Forex: Petroleum import continue impact, pending massive refining – Kachikwu

*Dr Emmanuel Ibe Kachikwu, Nigeria's minister of state for petroleum resources.

*Dr Emmanuel Ibe Kachikwu, Nigeria’s minister of state for petroleum resources.

21 August 2016, Lagos — The Minister of State for Petroleum Resources, Dr. Ibe Kachikwu, yesterday, blamed the continued fall in the value of the Naira against other major currencies on the huge demand for foreign exchange (FOREX) necessitated by the importation of petroleum product into the country.

According to the Minister, the sector accounts for between 30 and 40 percent of foreign exchange demand, adding that the failure of the nation’s refineries to work optimally has led to the shortfall in the availability of FOREX in the open market.

Speaking in Lagos yesterday, the minister painted a gloomy picture of the industry stating that proactive steps are required to bring Nigeria’s economy back on positive track.

He said, “We need to get our refineries to work optimally, in order to inject funds back to the economy. It is taking us four to six months to go through processes and bureaucracy even to get investors coming into the country and inject money to take the refinery to the point where it is needed.

“And the reality is that unless we do that, the dream and hope I had was that in 2018 we should begin to reduce drastically petroleum product import into the country and in 2019, we should be able to exceed total local demand, and so, if we can take care of that alone, the pressure on foreign exchange will reduce. The foreign exchange conversion rate, the exchange rate will improve in favour of the Naira.

Vandalism
On vandalism and the impact on the economy, he noted that between January and June 2016, over 1,600 incidents of vandalism was recorded resulting in a loss of 109 million liters of petroleum products and 560,000 barrels of crude oil to refineries.

“An additional 1.1 million barrels of oil per day is required to be produced between now and year end to meet targeted annual production.” He explained that compared to the 2.2 million barrels per day targeted in the budget, the country currently produces 1.56 million barrel per day resulting in a shortfall of 700,000 barrels per day translating to 29 percent fall.

He further added that for the desired diversification of the nation’s economy to be successful, “the government will still have to depend on the petroleum sector to provide the required funds needed for the growth.”

Cash Call
Speaking further on the sector’s performance in recent time, Kachikwu, stated that the industry is challenged by $6 billion Cash Call indebtedness accumulated over the last five years.

He noted that the dwindling finances at the disposal of the government, it has been unable to meet its part of Cash Call requirement leading to inadequate financing in the industry, adding that no investment has occurred in the sector in the last five years.

Gas Production
The Minister attributed the colossal loss of 60 percent decline of gas production, to the activities of militants in the Niger delta area. He revealed that between 2010 and 2015, the industry recorded over 3,000 incidents.

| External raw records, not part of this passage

(** * qpkg: packaging a directory tree with its symbolic links

    A shallow embedding of [qpkg.py] and the statements of its
    specification.  The program walks a source directory, records every
    symbolic link in a manifest ([links.json]), stores the regular files
    and the manifest in a zip container, and on the way back extracts the
    files and replays the manifest.

    The file system is a tree of files, symbolic links and directories
    addressed by component lists; the system calls the program uses are
    modelled on it with the error numbers Linux returns.  The two codecs
    the program delegates to ([json], [zipfile]) are an interface
    ([Codecs]) with a round-trip contract ([CodecsOk]). *)

From Stdlib Require Import String Ascii List Bool Arith Lia.
Import ListNotations.
Open Scope string_scope.
Open Scope list_scope.

Set Implicit Arguments.

(* ================================================================= *)
(** * Part I: the model *)
(* ================================================================= *)

(** ** Path strings *)

(** A path, after [pathlib] has parsed it and it has been made absolute:
    the components below ["/"].  [".."] may occur, [""] and ["."] do not
    (pathlib drops them). *)
Definition path := list string.

(** [os.path.isabs] on POSIX. *)
Definition isabs (s : string) : bool :=
  match s with
  | String c _ => Ascii.eqb c "/"
  | EmptyString => false
  end.

(** [s.split("/")]. *)
Fixpoint split_slash (s : string) : list string :=
  match s with
  | EmptyString => [EmptyString]
  | String c s' =>
      if Ascii.eqb c "/" then EmptyString :: split_slash s'
      else match split_slash s' with
           | [] => [String c EmptyString]
           | w :: ws => String c w :: ws
           end
  end.

(** ["/".join(l)]. *)
Definition join_slash (l : list string) : string := String.concat "/" l.

Fixpoint slash_free (s : string) : bool :=
  match s with
  | EmptyString => true
  | String c s' => negb (Ascii.eqb c "/") && slash_free s'
  end.

(** Every byte is an ASCII character other than NUL. *)
Fixpoint plain_bytes (s : string) : bool :=
  match s with
  | EmptyString => true
  | String c s' =>
      Nat.ltb 0 (nat_of_ascii c) && Nat.ltb (nat_of_ascii c) 128 && plain_bytes s'
  end.

(** Linux takes no name of more than 255 bytes. *)
Definition NAME_MAX : nat := 255.

(** The names of the directory entries the statements are about: no
    ["/"], not [""], ["."] or [".."], ASCII without NUL (so that the
    name is valid UTF-8, which [zipfile] wants), at most [NAME_MAX]
    bytes. *)
Definition valid_name (s : string) : bool :=
  slash_free s && negb (String.eqb s "") && negb (String.eqb s ".")
  && negb (String.eqb s "..") && plain_bytes s
  && Nat.leb (String.length s) NAME_MAX.

(** What a component of a parsed path is: a piece between ["/"]s other
    than [""] and ["."]. *)
Definition comp_ok (c : string) : bool :=
  slash_free c && negb (String.eqb c "") && negb (String.eqb c ".").

(** The components pathlib keeps when it parses a string. *)
Definition components (s : string) : list string :=
  filter (fun c => negb (String.eqb c "" || String.eqb c ".")) (split_slash s).

(** [Path(s)], relative paths being taken from the working directory. *)
Definition Path (cwd : path) (s : string) : path :=
  if isabs s then components s else cwd ++ components s.

(** [p / s]: an absolute right operand replaces the left one. *)
Definition joinpath (p : path) (s : string) : path :=
  if isabs s then components s else p ++ components s.

(** [p.parent]; the root is its own parent. *)
Definition parent (p : path) : path := removelast p.

(** [p.name]. *)
Definition name_of (p : path) : string := last p "".

(** [str(p)] for a relative path. *)
Definition str_rel (p : list string) : string :=
  match p with
  | [] => "."
  | _ => join_slash p
  end.

(** [p.relative_to(base)]: [None] stands for the [ValueError]. *)
Fixpoint relative_to (p base : path) {struct base} : option (list string) :=
  match base with
  | [] => Some p
  | b :: base' =>
      match p with
      | c :: p' => if String.eqb b c then relative_to p' base' else None
      | [] => None
      end
  end.

(** Position of the last ["."] of a name, if any ([name.rfind('.')]). *)
Fixpoint rfind_dot (s : string) : option nat :=
  match s with
  | EmptyString => None
  | String c s' =>
      match rfind_dot s' with
      | Some i => Some (S i)
      | None => if Ascii.eqb c "." then Some 0 else None
      end
  end.

(** [PurePath.suffix]: the last dot counts when it is neither the first
    nor the last character of the name. *)
Definition suffix (p : path) : string :=
  let name := name_of p in
  match rfind_dot name with
  | Some i =>
      if Nat.ltb 0 i && Nat.ltb i (String.length name - 1)
      then substring i (String.length name - i) name
      else ""
  | None => ""
  end.

(** [os.path.normpath] on the components of an absolute path: [".."]
    cancels the component before it, and stays at the root. *)
Fixpoint normpath_acc (acc : list string) (l : list string) : list string :=
  match l with
  | [] => rev acc
  | c :: l' =>
      if String.eqb c ".." then normpath_acc (tl acc) l'
      else normpath_acc (c :: acc) l'
  end.

Definition normpath (p : path) : path := normpath_acc [] p.

Fixpoint strip_common (p start : list string) : list string * list string :=
  match p, start with
  | c :: p', d :: start' =>
      if String.eqb c d then strip_common p' start' else (p, start)
  | _, _ => (p, start)
  end.

(** [os.path.relpath(p, start)] for absolute [p] and [start]. *)
Definition relpath (p start : path) : string :=
  let nonempty := filter (fun x => negb (String.eqb x "")) in
  let '(rest, up) := strip_common (nonempty (normpath p)) (nonempty (normpath start)) in
  str_rel (repeat ".." (length up) ++ rest).

(** ** The file system *)

#[local] Set Warnings "-register-all".

(** A tree of regular files, symbolic links and directories.  The flag
    of a directory is the read bit of its mode: whether its entries can
    be listed.  The process may search every directory and write to it
    (modes such as 0755 and, without the flag, 0311); other permissions,
    owners and time stamps are not part of the model. *)
Inductive node : Type :=
| File (data : string)
| Link (target : string)
| Dir (listable : bool) (entries : list (string * node)).

(** What [lstat] tells about an entry. *)
Inductive kind : Type :=
| KFile (data : string)
| KLink (target : string)
| KDir.

Definition kind_of (n : node) : kind :=
  match n with
  | File d => KFile d
  | Link t => KLink t
  | Dir _ _ => KDir
  end.

(** Directory entries: the first entry of a name is the one a lookup
    finds; a new name goes to the end. *)
Fixpoint assoc {A : Type} (k : string) (l : list (string * A)) : option A :=
  match l with
  | [] => None
  | (k', v) :: l' => if String.eqb k k' then Some v else assoc k l'
  end.

Fixpoint alist_set {A : Type} (k : string) (v : A) (l : list (string * A))
  : list (string * A) :=
  match l with
  | [] => [(k, v)]
  | (k', v') :: l' =>
      if String.eqb k k' then (k, v) :: l' else (k', v') :: alist_set k v l'
  end.

Definition alist_del {A : Type} (k : string) (l : list (string * A))
  : list (string * A) :=
  filter (fun kv => negb (String.eqb k (fst kv))) l.

(** The node at a path none of whose components is a symbolic link. *)
Fixpoint get (n : node) (p : path) : option node :=
  match p with
  | [] => Some n
  | c :: p' =>
      match n with
      | Dir _ es =>
          match assoc c es with
          | Some ch => get ch p'
          | None => None
          end
      | _ => None
      end
  end.

Definition lookup (n : node) (p : path) : option kind :=
  option_map kind_of (get n p).

(** Sets ([Some]) or removes ([None]) the entry at [p]; nothing happens
    when the directory that should hold it is missing. *)
Fixpoint update (p : path) (v : option node) (n : node) : node :=
  match p with
  | [] => n
  | [c] =>
      match n with
      | Dir r es =>
          Dir r (match v with
                 | Some x => alist_set c x es
                 | None => alist_del c es
                 end)
      | _ => n
      end
  | c :: p' =>
      match n with
      | Dir r es =>
          match assoc c es with
          | Some ch => Dir r (alist_set c (update p' v ch) es)
          | None => n
          end
      | _ => n
      end
  end.

(** [p] is [q] or above it. *)
Fixpoint is_prefix (p q : path) : bool :=
  match p, q with
  | [], _ => true
  | a :: p', b :: q' => String.eqb a b && is_prefix p' q'
  | _ :: _, [] => false
  end.

Definition path_eq_dec : forall p q : path, {p = q} + {p <> q} :=
  list_eq_dec string_dec.

Inductive errno : Type :=
| ENOENT | ENOTDIR | EISDIR | EEXIST | ELOOP | EINVAL | EACCES | ENAMETOOLONG.

(** Linux follows at most 40 symbolic links in one path resolution. *)
Definition MAXSYMLINKS : nat := 40.

(** Kernel path resolution from the directory [cur]: the place the path
    names, whether or not something is there; every component before the
    last must lead to a directory.  The last component is followed when
    it is a symbolic link and [follow] is set. *)
Fixpoint namei (fuel : nat) (fs : node) (follow : bool)
         (cur : path) (todo : list string) {struct fuel} : errno + path :=
  (fix go (cur : path) (todo : list string) {struct todo} : errno + path :=
     match todo with
     | [] => inr cur
     | c :: rest =>
         if String.eqb c ".." then go (removelast cur) rest
         else
           match get fs (cur ++ [c]) with
           | Some (Dir _ _) => go (cur ++ [c]) rest
           | Some (Link t) =>
               if follow || negb (Nat.eqb (length rest) 0) then
                 if String.eqb t "" then inl ENOENT
                 else
                   match fuel with
                   | 0 => inl ELOOP
                   | S fuel' =>
                       namei fuel' fs follow
                             (if isabs t then [] else cur)
                             (components t ++ rest)
                   end
               else inr (cur ++ [c])
           | Some (File _) =>
               match rest with
               | [] => inr (cur ++ [c])
               | _ => inl ENOTDIR
               end
           | None =>
               match rest with
               | [] => inr (cur ++ [c])
               | _ => inl ENOENT
               end
           end
     end) cur todo.

(** The number of symbolic links of a tree. *)
Fixpoint count_links (n : node) : nat :=
  match n with
  | File _ => 0
  | Link _ => 1
  | Dir _ es =>
      (fix sum (l : list (string * node)) : nat :=
         match l with
         | [] => 0
         | e :: l' => count_links (snd e) + sum l'
         end) es
  end.

Definition mem_path (p : path) (l : list path) : bool :=
  existsb (fun q => if path_eq_dec p q then true else false) l.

According to him about 850 million standard cubic feet of gas production has been shut-in due to the impact of crises and power outage exposure of 2,700 Mega Watts to 3,000 Mega Watts.

On power
On his part, Minister of Power, Works and Housing, Mr Babatunde Raji Fashola, stated that the government continues to work tirelessly to ensure a sustainable power supply across the country.

The Minister who was represented by the Acting Managing Director/CEO of Niger Delta Power Holding Company Limited, NDPHC, Mr. Chiedu Ugbo, said “the road map we are embarking on is to develop solar and other renewable energies which will also play a major role in our road map to incremental power.

We have recently signed 14 PPAs for the delivery of 1,125MW of solar power. “Other renewable energy projects, such as the 10 Megawatt, MW wind plant in Katsina, are also in various stages of completion.” Continuing, he argued that “this does not mean we are ignoring our gas powered plants.

Indeed, my team and I recently inspected the dual fired 215 MW plant in Kaduna and the 450 MW Azura plant in Edo and both are progressing very well. “Other Hydro initiatives such as the 40MW plant in Kasimbilla, the 39 MW in Dadin Kowa, 30MW in Gurara and the 700 MW in Zungeru are all in various stages of construction. Many of these sites had been abandoned, but workers are now back on site and work will be completed by the end of next year on some of them.

Similarly, the Gbarain Power Plant is completed while the Distribution Companies are equally encouraged to develop and procure Embedded generation in their areas of franchise. These are the strategies that we believe will add incremental power coupled with the expansion of our Transmission capacity and metering of consumers.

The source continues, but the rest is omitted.